> _Directions for this task_
Repeat the records below exactly, beginning at the first line and finishing with the line that contains "None recorded_mode protocol_name".

Dataset items
------------------------

(** [handle_socks5_tcp] up to the dial of its target, with its protocol names. *)
Definition socks_refusal (host reason : str) (port : N) (client : option str) (recorded_mode : option NetworkMode)
    (protocol_name : str) (protocol : NetworkProtocol) (decision : NetworkPolicyDecision) (source : NetworkDecisionSource)
    : Op (result SocksError unit) :=
  _ ← record_blocked (blocked_request host reason client None recorded_mode protocol_name
        (Some (policy_decision_as_str decision)) (Some (source_as_str source)) port);
  mret (Err (policy_denied_error reason (mkDetails decision source protocol port))).
Definition socks_host_policy (decider : Decide) (host : str) (port : N) (client : option str) (protocol_name : str)
    (protocol : NetworkProtocol) : Op (result SocksError unit) :=
  decision ← op_read (fun st => evaluate_host_policy st decider (mkPolicyRequest protocol host port client None None None));
  match decision with
  | Err _ => mret (Err ProxyFailed)
  | Ok (Deny reason source decision) => socks_refusal host reason port client None protocol_name protocol decision source
  | Ok Proxy.Allow => mret (Ok tt)
  end.
Definition handle_socks5_tcp (decider : Decide) (req : SocksRequest) : Op (result SocksError unit) :=
  let host := normalize_host (fst (socks_authority req)) in
  let port := snd (socks_authority req) in
  let client := socks_client req in
  let refuse (reason : str) (recorded_mode : option NetworkMode) := socks_refusal host reason port client recorded_mode $"socks5" Socks5Tcp PolicyDeny in
  if Str.is_empty host then mret (Err InvalidInput)
  else
    enabled ← op_read (fun st => enabled (config st));
    match enabled with
    | Err _ => mret (Err ProxyFailed)
    | Ok false => refuse REASON_PROXY_DISABLED None ProxyState
    | Ok true =>
        network_mode ← op_read (fun st => mode (config st));
        match network_mode with
        | Err _ => mret (Err ProxyFailed)
        | Ok Limited => refuse REASON_METHOD_NOT_ALLOWED (Some Limited) ModeGuard
        | Ok Full =>
            hooks ← op_read (fun st => host_has_mitm_hooks st host);
            match hooks with
            | Err _ => mret (Err ProxyFailed)
            | Ok true => refuse REASON_MITM_REQUIRED (Some Full) ModeGuard
            | Ok false => socks_host_policy decider host port client $"socks5" Socks5Tcp
            end
        end
    end.
(** The relayed payload is the one of the request. *)
Definition inspect_socks5_udp (decider : Decide) (req : SocksRequest) : Op (result SocksError unit) :=
  let host := normalize_host (fst (socks_authority req)) in
  let port := snd (socks_authority req) in
  let client := socks_client req in
  let refuse (reason : str) (recorded_mode : option NetworkMode) :=
    socks_refusal host reason port client recorded_mode $"socks5-udp" Socks5Udp PolicyDeny in
  if Str.is_empty host then mret (Err InvalidInput)
  else
    enabled ← op_read (fun st => enabled (config st));
    match enabled with
    | Err _ => mret (Err ProxyFailed)
    | Ok false => refuse REASON_PROXY_DISABLED None ProxyState
    | Ok true =>
        network_mode ← op_read (fun st => mode (config st));
        match network_mode with
        | Err _ => mret (Err ProxyFailed)
        | Ok Limited => refuse REASON_METHOD_NOT_ALLOWED (Some Limited) ModeGuard
        | Ok Full => socks_host_policy decider host port client $"socks5-udp" Socks5Udp
        end
    end.
(* ===== verification/NetworkEnv.v ===== *)
(** The proxy as a whole ([network-proxy/src/proxy.rs], on Unix): the addresses its
    listeners are bound to, the replacement of its configuration while it runs, and the
    environment it gives to child processes. *)
From S2P Require Import Prelude Paths PathOps IpAddr NetworkPolicy MitmHooks NetworkConfig NetworkConstraints.
From S2P Require Import NetworkProxy NetworkSafety.
From stdpp Require Import gmap.

Module NetEnv.
Import Ip NetPolicy Mitm NetConfig NetState Proxy.

(** ** Addresses as text ([core::net]) *)

Definition hex_digit (n : N) : char := (if n <? 10 then 48 + n else 87 + n)%N.
Fixpoint show_hex_from (fuel : nat) (n : N) : str :=
  match fuel with
  | O => []
  | S fuel => (if (n <? 16)%N then [] else show_hex_from fuel (n / 16)) ++ [hex_digit (n mod 16)]
  end.
(** A group has at most four digits. *)
Definition show_group (n : N) : str := show_hex_from 4 n.
Definition show_v4 (ip : Ipv4Addr) : str :=
  Str.show_N (o0 ip) ++ $"." ++ Str.show_N (o1 ip) ++ $"." ++ Str.show_N (o2 ip) ++ $"." ++ Str.show_N (o3 ip).
Definition show_groups (l : list N) : str := Str.join $":" (map show_group l).
(** The first longest run of zero groups: its start and its length. *)
Fixpoint zero_span (i : nat) (segments : list N) (longest current : nat * nat) : nat * nat :=
  match segments with
  | [] => longest
  | s :: segments =>
      if (s =? 0)%N then
        let current := (if snd current =? 0 then i else fst current, snd current + 1) in
        zero_span (S i) segments (if snd longest <? snd current then current else longest) current
      else zero_span (S i) segments longest (0, 0)
  end.
Definition to_ipv4_mapped (ip : Ipv6Addr) : option Ipv4Addr :=
  match segments ip with
  | [0; 0; 0; 0; 0; 65535; ab; cd]%N => Some (mkV4 (ab / 256) (ab mod 256) (cd / 256) (cd mod 256))
  | _ => None
  end.
Definition show_v6 (ip : Ipv6Addr) : str :=
  match to_ipv4_mapped ip with
  | Some v4 => $"::ffff:" ++ show_v4 v4
  | None =>
      let '(start, len) := zero_span 0 (segments ip) (0, 0) (0, 0) in
      if 1 <? len then
        show_groups (take start (segments ip)) ++ $"::" ++ show_groups (drop (start + len) (segments ip))
      else show_groups (segments ip)
  end.
Definition show_socket_addr (a : SocketAddr) : str :=
  match addr_ip a with
  | V4 ip => show_v4 ip ++ $":" ++ Str.show_N (addr_port a)
  | V6 ip => $"[" ++ show_v6 ip ++ $"]:" ++ Str.show_N (addr_port a)
  end.
Example show_addrs :
  map (fun s => show_v6 <$> (ip ← parse_ip s; match ip with V6 v => Some v | V4 _ => None end))
    [$"::1"; $"::"; $"2001:DB8:0:0:1::1"; $"::ffff:10.0.0.1"; $"1:0:2:3:4:5:6:7"] =
  [Some $"::1"; Some $"::"; Some $"2001:db8::1:0:0:1"; Some $"::ffff:10.0.0.1"; Some $"1:0:2:3:4:5:6:7"].
Proof. vm_compute. reflexivity. Qed.

(** ** Environment keys *)

Definition PROXY_URL_ENV_KEYS : list str :=
  [$"HTTP_PROXY"; $"HTTPS_PROXY"; $"WS_PROXY"; $"WSS_PROXY"; $"ALL_PROXY"; $"FTP_PROXY"; $"YARN_HTTP_PROXY";
   $"YARN_HTTPS_PROXY"; $"NPM_CONFIG_HTTP_PROXY"; $"NPM_CONFIG_HTTPS_PROXY"; $"NPM_CONFIG_PROXY";
   $"BUNDLE_HTTP_PROXY"; $"BUNDLE_HTTPS_PROXY"; $"PIP_PROXY"; $"DOCKER_HTTP_PROXY"; $"DOCKER_HTTPS_PROXY"].
Definition ALL_PROXY_ENV_KEYS : list str := [$"ALL_PROXY"; $"all_proxy"].
Definition PROXY_ACTIVE_ENV_KEY : str := $"CODEX_NETWORK_PROXY_ACTIVE".
Definition ALLOW_LOCAL_BINDING_ENV_KEY : str := $"CODEX_NETWORK_ALLOW_LOCAL_BINDING".
Definition ELECTRON_GET_USE_PROXY_ENV_KEY : str := $"ELECTRON_GET_USE_PROXY".
Definition NODE_USE_ENV_PROXY_ENV_KEY : str := $"NODE_USE_ENV_PROXY".
Definition GIT_SSH_COMMAND_ENV_KEY : str := $"GIT_SSH_COMMAND".
Definition PROXY_ENV_KEYS : list str :=
  [PROXY_ACTIVE_ENV_KEY; ALLOW_LOCAL_BINDING_ENV_KEY; ELECTRON_GET_USE_PROXY_ENV_KEY; NODE_USE_ENV_PROXY_ENV_KEY;
   $"HTTP_PROXY"; $"HTTPS_PROXY"; $"http_proxy"; $"https_proxy"; $"YARN_HTTP_PROXY"; $"YARN_HTTPS_PROXY";
   $"npm_config_http_proxy"; $"npm_config_https_proxy"; $"npm_config_proxy"; $"NPM_CONFIG_HTTP_PROXY";
   $"NPM_CONFIG_HTTPS_PROXY"; $"NPM_CONFIG_PROXY"; $"BUNDLE_HTTP_PROXY"; $"BUNDLE_HTTPS_PROXY"; $"PIP_PROXY";
   $"DOCKER_HTTP_PROXY"; $"DOCKER_HTTPS_PROXY"; $"WS_PROXY"; $"WSS_PROXY"; $"ws_proxy"; $"wss_proxy"; $"NO_PROXY";
   $"no_proxy"; $"npm_config_noproxy"; $"NPM_CONFIG_NOPROXY"; $"YARN_NO_PROXY"; $"BUNDLE_NO_PROXY"; $"ALL_PROXY";
   $"all_proxy"; $"FTP_PROXY"; $"ftp_proxy"].
Definition FTP_PROXY_ENV_KEYS : list str := [$"FTP_PROXY"; $"ftp_proxy"].
Definition WEBSOCKET_PROXY_ENV_KEYS : list str := [$"WS_PROXY"; $"WSS_PROXY"; $"ws_proxy"; $"wss_proxy"].
Definition NO_PROXY_ENV_KEYS : list str :=
  [$"NO_PROXY"; $"no_proxy"; $"npm_config_noproxy"; $"NPM_CONFIG_NOPROXY"; $"YARN_NO_PROXY"; $"BUNDLE_NO_PROXY"].
(** The keys that are given the URL of the HTTP proxy, as the code lists them in place. *)
Definition HTTP_CLIENT_ENV_KEYS : list str :=
  [$"HTTP_PROXY"; $"HTTPS_PROXY"; $"http_proxy"; $"https_proxy"; $"YARN_HTTP_PROXY"; $"YARN_HTTPS_PROXY";
   $"npm_config_http_proxy"; $"npm_config_https_proxy"; $"npm_config_proxy"; $"NPM_CONFIG_HTTP_PROXY";
   $"NPM_CONFIG_HTTPS_PROXY"; $"NPM_CONFIG_PROXY"; $"BUNDLE_HTTP_PROXY"; $"BUNDLE_HTTPS_PROXY"; $"PIP_PROXY";
   $"DOCKER_HTTP_PROXY"; $"DOCKER_HTTPS_PROXY"].
Definition DEFAULT_NO_PROXY_VALUE : str := $"localhost,127.0.0.1,::1,10.0.0.0/8,172.16.0.0/12,192.168.0.0/16".
Definition CUSTOM_CA_ENV_KEYS : list str :=
  [$"CODEX_CA_CERTIFICATE"; $"SSL_CERT_FILE"; $"REQUESTS_CA_BUNDLE"; $"CURL_CA_BUNDLE"; $"NODE_EXTRA_CA_CERTS";
   $"GIT_SSL_CAINFO"; $"PIP_CERT"; $"BUNDLE_SSL_CA_CERT"; $"npm_config_cafile"; $"NPM_CONFIG_CAFILE"].

Abbreviation Env := (gmap str str).
(** The trust bundle: its path as text, and the values of the keys when it was made. *)
Record ManagedMitmCaTrustBundle := mkBundle { bundle_path : str; startup_env_values : Env }.
#[global] Instance bundle_eq_dec : EqDecision ManagedMitmCaTrustBundle.
Proof. solve_decision. Defined.
(** [managed_ca_trust_bundle], which writes the bundle below the home directory. *)
Class CaStore := managed_ca_trust_bundle : Env -> option ManagedMitmCaTrustBundle.

(** ** The environment of child processes *)

Definition proxy_url_env_value (env : Env) (canonical_key : str) : option str :=
  match env !! canonical_key with
  | Some value => Some value
  | None => env !! Str.to_ascii_lowercase canonical_key
  end.
Definition has_proxy_url_env_vars (env : Env) : bool :=
  existsb (fun key =>
    match proxy_url_env_value env key with
    | Some value => negb (Str.is_empty (Str.trim value))
    | None => false
    end) PROXY_URL_ENV_KEYS.
Definition set_env_keys (env : Env) (keys : list str) (value : str) : Env :=
  fold_left (fun env key => <[key := value]> env) keys env.

Definition CODEX_PROXY_GIT_SSH_COMMAND_PREFIX : str :=
  $"CODEX_PROXY_GIT_SSH_COMMAND=1 ssh -o ProxyCommand='nc -X 5 -x ".
Definition CODEX_PROXY_GIT_SSH_COMMAND_SUFFIX : str := $" %h %p'".
Definition codex_proxy_git_ssh_command (socks_addr : SocketAddr) : str :=
  CODEX_PROXY_GIT_SSH_COMMAND_PREFIX ++ show_socket_addr socks_addr ++ CODEX_PROXY_GIT_SSH_COMMAND_SUFFIX.
Definition is_codex_proxy_git_ssh_command (command : str) : bool :=
  Str.starts_with CODEX_PROXY_GIT_SSH_COMMAND_PREFIX command && Str.ends_with CODEX_PROXY_GIT_SSH_COMMAND_SUFFIX command.

Section env.
Context `{ProxyEnv}.

Definition set_git_ssh_command (env : Env) (socks_addr : SocketAddr) : Env :=
  match env !! GIT_SSH_COMMAND_ENV_KEY with
  | Some command =>
      if negb (is_codex_proxy_git_ssh_command command) then env
      else <[GIT_SSH_COMMAND_ENV_KEY := codex_proxy_git_ssh_command socks_addr]> env
  | None => <[GIT_SSH_COMMAND_ENV_KEY := codex_proxy_git_ssh_command socks_addr]> env
  end.
Definition set_ca_key (bundle : ManagedMitmCaTrustBundle) (env : Env) (key : str) : Env :=
  let managed_path := bundle_path bundle in
  if match env !! key with
     | Some value =>
         negb (Str.is_empty value) && (negb (bool_decide (value = managed_path)) &&
           negb (bool_decide (startup_env_values bundle !! key = Some value)))
     | None => false
     end
  then env else <[key := managed_path]> env.

Definition apply_proxy_env_overrides (env : Env) (http_addr socks_addr : SocketAddr)
    (socks_enabled allow_local_binding : bool) (mitm_ca_trust_bundle : option ManagedMitmCaTrustBundle) : Env :=
  let http_proxy_url := $"http://" ++ show_socket_addr http_addr in
  let socks_proxy_url := $"socks5h://" ++ show_socket_addr socks_addr in
  let env := <[PROXY_ACTIVE_ENV_KEY := $"1"]> env in
  let env := <[ALLOW_LOCAL_BINDING_ENV_KEY := if allow_local_binding then $"1" else $"0"]> env in
  let env := set_env_keys env HTTP_CLIENT_ENV_KEYS http_proxy_url in
  let env := set_env_keys env WEBSOCKET_PROXY_ENV_KEYS http_proxy_url in
  let env := set_env_keys env NO_PROXY_ENV_KEYS DEFAULT_NO_PROXY_VALUE in
  let env := <[ELECTRON_GET_USE_PROXY_ENV_KEY := $"true"]> env in
  let env := <[NODE_USE_ENV_PROXY_ENV_KEY := $"1"]> env in
  let last_url := if socks_enabled then socks_proxy_url else http_proxy_url in
  let env := set_env_keys env ALL_PROXY_ENV_KEYS last_url in
  let env := set_env_keys env FTP_PROXY_ENV_KEYS last_url in
  let env := if is_macos && socks_enabled then set_git_ssh_command env socks_addr else env in
  match mitm_ca_trust_bundle with
  | Some bundle => fold_left (set_ca_key bundle) CUSTOM_CA_ENV_KEYS env
  | None => env
  end.
End env.

(** ** The proxy *)

Record NetworkProxyRuntimeSettings := mkRuntimeSettings {
  settings_allow_local_binding : bool;
  settings_allow_unix_sockets : list str;
  settings_dangerously_allow_all_unix_sockets : bool;
  settings_mitm_ca_trust_bundle : option ManagedMitmCaTrustBundle;
}.
Record NetworkProxy := mkProxy {
  proxy_state : ConfigState;
  proxy_http_addr : SocketAddr;
  proxy_socks_addr : SocketAddr;
  socks_enabled : bool;
  runtime_settings : NetworkProxyRuntimeSettings;
}.
Record NetworkProxyBuilder := mkBuilder {
  builder_state : option ConfigState;
  builder_http_addr : option SocketAddr;
  builder_socks_addr : option SocketAddr;
  managed_by_codex : bool;
}.
Inductive BuilderError :=
| StateMissing
| StateUnreadable (e : ProxyError)
| NotResolved (e : RuntimeError)
| NoListener
| NoTrustBundle.
Inductive ReplaceError := CannotUpdate (field_name : str) | ReplaceFailed (e : ProxyError) | ReplaceNoTrustBundle.

Section proxy.
Context `{UrlHost, HttpCrates, SecretEnv, GlobEngine, MitmSetup, ProxyEnv, UrlParse, CaStore}.

Definition startup_ca_env : Env :=
  list_to_map (omap (fun key => value ← env_var key; Some (key, value)) CUSTOM_CA_ENV_KEYS).
Definition runtime_settings_from_config (cfg : NetworkProxySettings) : option NetworkProxyRuntimeSettings :=
  bundle ← (if mitm cfg then b ← managed_ca_trust_bundle startup_ca_env; Some (Some b) else Some None);
  Some (mkRuntimeSettings (allow_local_binding cfg) (allow_unix_sockets cfg) (dangerously_allow_all_unix_sockets cfg)
          bundle).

------------------------

> _Answer space_
(** [handle_socks5_tcp] up to the dial of its target, with its protocol names. *)
Definition socks_refusal (host reason : str) (port : N) (client : option str) (recorded_mode : option NetworkMode)
    (protocol_name : str) (protocol : NetworkProtocol) (decision : NetworkPolicyDecision) (source : NetworkDecisionSource)
    : Op (result SocksError unit) :=
  _ ← record_blocked (blocked_request host reason client None recorded_mode protocol_name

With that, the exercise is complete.